**Exercise goal**. Beginning at the line that contains "Lemma steady_trans s" and ending at the last line of the records below, retype each line exactly and add nothing.

**Records provided**.
Lemma receive_ok b d : decoder_ok b d →
  ∃ r d', receive d = Ok (r, d') ∧
    match r with
    | None => d' = d
    | Some (Initialized m p) => document = Some (m, p) ∧ b = false ∧ decoder_ok true d'
    | Some InitializationFailed => b = false ∧ decoder_ok false d'
    | Some (Decoded q f) => f = decode (image q) ∧ b = true ∧ decoder_ok true d'
    end.
Proof using.
  intros H. inversion H; subst; cbn [receive results worker is_gone initializing in_flight andb orb]; try (by eexists _, _).
  eexists _, _. split; [done|]. unfold first_result, after_first. destruct document as [[m p]|] eqn:E; auto.
Qed.

(** ** What a scheduler keeps *)

Definition sched_ok (s : Scheduler) : Prop := sound (playback s) ∧ HeicWorkerProofs.selects (playback s).
(** A step of a scheduler that starts no dissolve. *)
Definition steady (s s' : Scheduler) : Prop :=
  sched_ok s' ∧ (is_transitioning (playback s') = true → is_transitioning (playback s) = true).

Lemma steady_trans s s' s'' : steady s s' → (sched_ok s' → steady s' s'') → steady s s''.
Proof using. intros [H1 H2] H. destruct (H H1) as [H3 H4]. split; auto. Qed.

Lemma synchronize_steady clock m force c p : sound p → HeicWorkerProofs.selects p →
  ∃ c' p' o, synchronize_inner clock m force c p = Some (c', p', o)
    ∧ sound p' ∧ HeicWorkerProofs.selects p' ∧ (is_transitioning p' = true → is_transitioning p = true).
Proof using.
  intros Hs Hp. destruct (HeicWorkerProofs.synchronize_selects clock m force c p Hp) as (c' & p' & o & E & Hp').
  exists c', p', o. split; [done|]. apply synchronize_spec in E as (_ & Hk & _).
  split; [by eapply sound_kept|]. split; [done|]. by apply kept_transitioning.
Qed.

**Task response**.
Lemma steady_trans s s' s'' : steady s s' → (sched_ok s' → steady s' s'') → steady s s''.
Proof using. intros [H1 H2] H. destruct (H H1) as [H3 H4]. split; auto. Qed.

Lemma synchronize_steady clock m force c p : sound p → HeicWorkerProofs.selects p →
  ∃ c' p' o, synchronize_inner clock m force c p = Some (c', p', o)
    ∧ sound p' ∧ HeicWorkerProofs.selects p' ∧ (is_transitioning p' = true → is_transitioning p = true).
Proof using.
  intros Hs Hp. destruct (HeicWorkerProofs.synchronize_selects clock m force c p Hp) as (c' & p' & o & E & Hp').
  exists c', p', o. split; [done|]. apply synchronize_spec in E as (_ & Hk & _).
  split; [by eapply sound_kept|]. split; [done|]. by apply kept_transitioning.
Qed.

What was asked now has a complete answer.